• [Input records]
***

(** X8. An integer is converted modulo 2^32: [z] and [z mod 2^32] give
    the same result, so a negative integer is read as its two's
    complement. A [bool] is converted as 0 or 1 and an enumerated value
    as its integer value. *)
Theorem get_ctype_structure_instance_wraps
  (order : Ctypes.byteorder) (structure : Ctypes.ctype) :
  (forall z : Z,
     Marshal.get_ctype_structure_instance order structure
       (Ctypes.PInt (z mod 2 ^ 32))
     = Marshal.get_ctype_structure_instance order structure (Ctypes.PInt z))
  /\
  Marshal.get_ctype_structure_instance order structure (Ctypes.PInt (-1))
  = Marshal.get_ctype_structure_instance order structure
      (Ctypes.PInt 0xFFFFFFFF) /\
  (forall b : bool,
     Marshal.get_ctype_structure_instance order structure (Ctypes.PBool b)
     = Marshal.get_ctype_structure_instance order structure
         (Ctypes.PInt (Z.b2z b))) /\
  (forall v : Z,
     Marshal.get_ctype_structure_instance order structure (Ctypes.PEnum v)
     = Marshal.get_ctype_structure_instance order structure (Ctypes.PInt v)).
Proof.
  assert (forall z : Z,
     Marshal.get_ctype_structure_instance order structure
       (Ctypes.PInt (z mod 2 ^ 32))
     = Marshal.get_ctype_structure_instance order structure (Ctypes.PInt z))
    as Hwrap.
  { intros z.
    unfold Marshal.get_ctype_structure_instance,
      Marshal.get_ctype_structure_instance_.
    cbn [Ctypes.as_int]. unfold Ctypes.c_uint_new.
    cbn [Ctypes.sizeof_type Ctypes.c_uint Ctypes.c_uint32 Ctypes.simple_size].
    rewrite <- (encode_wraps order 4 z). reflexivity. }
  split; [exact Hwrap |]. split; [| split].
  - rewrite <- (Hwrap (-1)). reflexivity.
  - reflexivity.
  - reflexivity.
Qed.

***

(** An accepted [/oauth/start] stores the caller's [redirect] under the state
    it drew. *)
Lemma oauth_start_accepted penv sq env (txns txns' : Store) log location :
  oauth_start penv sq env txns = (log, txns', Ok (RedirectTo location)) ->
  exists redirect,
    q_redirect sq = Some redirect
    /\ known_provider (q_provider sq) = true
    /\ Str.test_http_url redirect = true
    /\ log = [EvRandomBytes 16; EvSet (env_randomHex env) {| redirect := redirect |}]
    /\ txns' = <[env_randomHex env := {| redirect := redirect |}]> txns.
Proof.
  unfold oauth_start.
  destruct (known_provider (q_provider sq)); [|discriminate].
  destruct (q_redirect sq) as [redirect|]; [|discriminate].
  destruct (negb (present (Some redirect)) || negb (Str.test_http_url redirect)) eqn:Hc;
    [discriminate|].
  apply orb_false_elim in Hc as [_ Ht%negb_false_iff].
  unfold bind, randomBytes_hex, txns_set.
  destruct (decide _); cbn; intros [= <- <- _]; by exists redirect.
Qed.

***

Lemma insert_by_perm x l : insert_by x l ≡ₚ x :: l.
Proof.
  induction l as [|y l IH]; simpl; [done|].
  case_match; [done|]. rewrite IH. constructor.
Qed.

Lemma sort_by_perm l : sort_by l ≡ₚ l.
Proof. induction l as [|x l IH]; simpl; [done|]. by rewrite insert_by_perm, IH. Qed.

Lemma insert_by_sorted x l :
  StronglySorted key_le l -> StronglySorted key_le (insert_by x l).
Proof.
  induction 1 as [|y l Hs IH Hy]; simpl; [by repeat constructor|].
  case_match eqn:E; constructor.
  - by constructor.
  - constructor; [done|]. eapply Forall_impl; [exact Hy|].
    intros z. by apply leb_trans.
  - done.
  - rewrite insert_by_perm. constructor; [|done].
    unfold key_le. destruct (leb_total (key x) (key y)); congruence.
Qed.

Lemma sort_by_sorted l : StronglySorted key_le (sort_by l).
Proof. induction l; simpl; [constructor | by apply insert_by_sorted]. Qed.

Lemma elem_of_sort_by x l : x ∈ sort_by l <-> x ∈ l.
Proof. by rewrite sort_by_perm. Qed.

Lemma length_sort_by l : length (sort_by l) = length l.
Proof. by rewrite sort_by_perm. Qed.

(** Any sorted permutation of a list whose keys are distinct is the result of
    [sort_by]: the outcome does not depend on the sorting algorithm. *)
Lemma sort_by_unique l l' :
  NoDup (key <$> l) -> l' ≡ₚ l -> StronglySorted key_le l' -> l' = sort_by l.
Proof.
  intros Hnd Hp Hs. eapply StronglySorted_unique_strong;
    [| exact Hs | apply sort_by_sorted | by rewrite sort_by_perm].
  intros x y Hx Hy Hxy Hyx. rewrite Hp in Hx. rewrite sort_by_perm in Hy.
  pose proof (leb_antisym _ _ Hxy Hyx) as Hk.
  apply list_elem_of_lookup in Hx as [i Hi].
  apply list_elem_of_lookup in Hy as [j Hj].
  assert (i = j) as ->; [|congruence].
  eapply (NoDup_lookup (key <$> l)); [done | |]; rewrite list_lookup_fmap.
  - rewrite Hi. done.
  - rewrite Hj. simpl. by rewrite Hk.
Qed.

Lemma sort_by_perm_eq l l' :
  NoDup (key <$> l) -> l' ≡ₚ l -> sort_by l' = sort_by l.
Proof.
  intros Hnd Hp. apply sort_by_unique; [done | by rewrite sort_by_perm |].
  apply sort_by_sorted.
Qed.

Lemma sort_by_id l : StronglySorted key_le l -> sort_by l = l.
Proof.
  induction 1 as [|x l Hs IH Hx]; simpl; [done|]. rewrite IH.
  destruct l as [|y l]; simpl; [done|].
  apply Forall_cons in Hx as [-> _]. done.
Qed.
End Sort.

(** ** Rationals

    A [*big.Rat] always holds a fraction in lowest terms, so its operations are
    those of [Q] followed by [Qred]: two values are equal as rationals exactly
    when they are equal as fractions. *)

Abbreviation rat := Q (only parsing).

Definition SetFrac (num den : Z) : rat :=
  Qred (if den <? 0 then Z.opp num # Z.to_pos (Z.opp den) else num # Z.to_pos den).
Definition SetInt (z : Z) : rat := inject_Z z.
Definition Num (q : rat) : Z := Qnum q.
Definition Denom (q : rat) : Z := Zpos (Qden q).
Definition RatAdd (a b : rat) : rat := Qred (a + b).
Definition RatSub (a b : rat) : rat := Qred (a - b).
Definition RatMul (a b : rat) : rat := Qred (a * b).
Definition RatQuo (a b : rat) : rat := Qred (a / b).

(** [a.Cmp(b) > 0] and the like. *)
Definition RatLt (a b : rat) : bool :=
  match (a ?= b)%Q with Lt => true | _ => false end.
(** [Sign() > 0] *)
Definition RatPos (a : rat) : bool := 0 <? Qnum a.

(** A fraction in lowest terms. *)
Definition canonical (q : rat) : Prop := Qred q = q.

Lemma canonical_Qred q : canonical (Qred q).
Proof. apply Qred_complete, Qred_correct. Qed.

***

• [Exercise aim] Look through the entries above and quote exactly the lines from the line with "Lemma sort_by_perm_eq l" to the line with "Lemma sort_by_id l", counting both of those lines.

• [Output below]
Lemma sort_by_perm_eq l l' :
  NoDup (key <$> l) -> l' ≡ₚ l -> sort_by l' = sort_by l.
Proof.
  intros Hnd Hp. apply sort_by_unique; [done | by rewrite sort_by_perm |].
  apply sort_by_sorted.
Qed.

Lemma sort_by_id l : StronglySorted key_le l -> sort_by l = l.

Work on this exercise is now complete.